The Sarah Jane Adventures 3.9-10 Mona Lisa’s Revenge (parts one and two)

And then there was that time that the Mona Lisa came to life and started stomping around a gallery with a Sontaran blaster, trapping people in paintings. Is this the silliest, most wonderfully ridiculous story ever? Yes.

“Mona Lisa’s Revenge” is one of my favorite stories from the series. It’s written by Phil Ford and features Suranne Jones, most recently the star of Gentleman Jack, as a pissed-off painting come to life, looking for her “brother,” another living work of art. Jones plays her as a Batvillain with a northern accent, full of appropriate puns like putting people in the picture.

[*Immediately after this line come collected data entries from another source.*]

(** X9: a request followed by a rejection is no round trip on the access
    lists: when both go through, on a record with curation enabled and under
    construction, the status is back at construction, but every entry that
    was at READ before the request is at WRITE after the rejection, like
    those that were at WRITE; entries at NONE and ADMIN are as they were.
    Both go through when the requester is logged in, the reviewer is an
    administrator, and the user who enabled curation and the requester have
    their user documents. *)
Theorem request_then_reject_promotes_readers e1 e2 w :
  c_enabled (current (stored w)) = Some true ->
  c_status (current (stored w)) = Some CONSTRUCTION ->
  (forall c1 w1 c2 w2,
     PUT (only_status REQUESTED) e1 w = (Ok c1, w1) ->
     PUT (only_status CONSTRUCTION) e2 w1 = (Ok c2, w2) ->
     c_status c2 = Some CONSTRUCTION /\
     Forall2 promoted (users (access (stored w))) (users (access (stored w2))) /\
     Forall2 promoted (groups (access (stored w))) (groups (access (stored w2)))) /\
  (forall u1,
     user e1 = Some u1 ->
     is_admin (user e2) = true ->
     deliverable e1 (c_enableUserId (current (stored w))) ->
     load_user e2 (u_id u1) <> None ->
     exists c1 w1 c2 w2,
       PUT (only_status REQUESTED) e1 w = (Ok c1, w1) /\
       PUT (only_status CONSTRUCTION) e2 w1 = (Ok c2, w2)).
Proof.
  intros He Hs. split.
  - intros c1 w1 c2 w2 Hrun1 Hrun2.
    destruct (PUT_ok_only_status _ _ _ _ _ _ Hrun1 He Hs)
      as (Hc1 & He1 & Hs1 & Hacc1).
    cbn in Hacc1. rewrite <- Hc1 in He1, Hs1.
    destruct (PUT_ok_only_status _ _ _ _ _ _ Hrun2 He1 Hs1)
      as (_ & _ & Hs2 & Hacc2).
    cbn in Hacc2. rewrite Hacc1 in Hacc2. rewrite Hacc2.
    repeat split; auto using Forall2_promoted.
  - intros u1 Hu1 Ha2 Hdel1 Hdel2.
    assert (Hm1 : mail_ok e1 (only_status REQUESTED) (stored w)).
    { apply (mail_ok_only_status e1 _ CONSTRUCTION REQUESTED He Hs);
        [intros _; exact Hdel1 | discriminate]. }
    destruct (PUT_only_status e1 w u1 CONSTRUCTION REQUESTED Hu1
                (request_permitted _ _ Hs) He Hs Hm1)
      as (c1 & w1 & Hrun1 & Hc1 & He1 & Hs1 & _ & Hq1 & _).
    cbn in Hq1. rewrite <- Hc1 in He1, Hs1, Hq1.
    destruct (user e2) as [u2|] eqn:Hu2; [|discriminate Ha2].
    assert (Hp2 : permitted (user e2) (only_status CONSTRUCTION) (stored w1) = true)
      by (unfold permitted; rewrite Hu2; cbn; cbn in Ha2; now rewrite Ha2).
    assert (Hm2 : mail_ok e2 (only_status CONSTRUCTION) (stored w1)).
    { apply (mail_ok_only_status e2 _ REQUESTED CONSTRUCTION He1 Hs1);
        [discriminate | intros _; rewrite Hq1; exact Hdel2]. }
    destruct (PUT_only_status e2 w1 u2 REQUESTED CONSTRUCTION Hu2 Hp2 He1 Hs1 Hm2)
      as (c2 & w2 & Hrun2 & _).
    exists c1, w1, c2, w2. auto.
Qed.
Lemma take_ok (flat : list Q) (idx : list nat) :
  (forall i, In i idx -> (i < length flat)%nat) ->
  Levels.take flat idx = Ok (map (fun i => nth i flat 0) idx).
Proof.
  intros H. unfold Levels.take. apply mapM_ok_map.
  intros i Hi. apply getitem_nth. now apply H.
Qed.

Lemma length_concat_rect (nl : nat) (rows : list (list Q)) :
  Levels.rectangular nl rows -> length (concat rows) = (length rows * nl)%nat.
Proof.
  induction 1 as [|r rows Hr _ IH]; simpl; auto.
  rewrite length_app, IH, Hr. reflexivity.
Qed.

Lemma concat_nth_rect (nl : nat) (rows : list (list Q)) (t j : nat)
    (row : list Q) :
  Levels.rectangular nl rows -> nth_error rows t = Some row -> (j < nl)%nat ->
  nth (j + t * nl) (concat rows) 0 = nth j row 0.
Proof.
  intros H. revert t. induction H as [|r rows Hr _ IH]; intros t Ht Hj.
  - destruct t; discriminate.
  - destruct t as [|t]; simpl in Ht |- *.
    + injection Ht as ->. rewrite Nat.add_0_r. apply app_nth1. lia.
    + rewrite app_nth2 by lia.
      replace (j + (nl + t * nl) - length r)%nat with (j + t * nl)%nat by lia.
      now apply IH.
Qed.

Lemma above_level_lt (drow : list Q) :
  drow <> [] -> (Levels.above_level drow < length drow)%nat.
Proof.
  intros H. unfold Levels.above_level.
  destruct (argmin_val_nonempty (map Levels.level_key drow)) as (i & m & E).
  - destruct drow; [congruence | discriminate].
  - rewrite E. apply argmin_val_bound in E. rewrite length_map in E. tauto.
Qed.

Lemma below_level_lt (nl : nat) (drow : list Q) :
  length drow = nl -> (0 < nl)%nat ->
  (Levels.below_level nl drow < nl)%nat.
Proof.
  intros Hl Hnl. unfold Levels.below_level.
  assert (Levels.above_level drow < length drow)%nat
    by (apply above_level_lt; destruct drow; simpl in *; [lia|congruence]).
  destruct (Nat.ltb_spec (Levels.above_level drow) (nl - 1)); simpl; lia.
Qed.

To help in her scheme, she releases a highwayman from his centuries-old painting. Clyde tries a little small talk with him, asking whether he knows Dick Turpin. The highwayman can’t answer; he was painted with only a mask, and no mouth underneath. I giggled through the whole story because it’s hilarious and huggable, especially cackled at the Dick Turpin gag and our son joined in, despite having no idea who Dick Turpin is. Afraid he was a little lost by this one, complaining between episodes that it was very confusing.

Of course, it might also have hit a little close to home for him. Sarah Jane and Luke are still on the outs after an argument about his untidy bedroom. Today’s actually the big cleaning day for us; the kid’s always had a much larger material world than any child needs, and it really is long past time he let go of some of his preschool-age toys. It’s a tough one, because he donated his Thomas the Tank Engine trains and tracks, which he cared for and loved and treated so incredibly gently for years, to the afterschool program for the littler ones, and watched with horror as the five year-olds went at them like that bit in Toy Story 3 where the smallest daycare kids beat the daylights out of Woody and his crew. He may be too old for Bob the Builder, but if he keeps his big Scoop under the bed, nobody smaller than him can destroy it.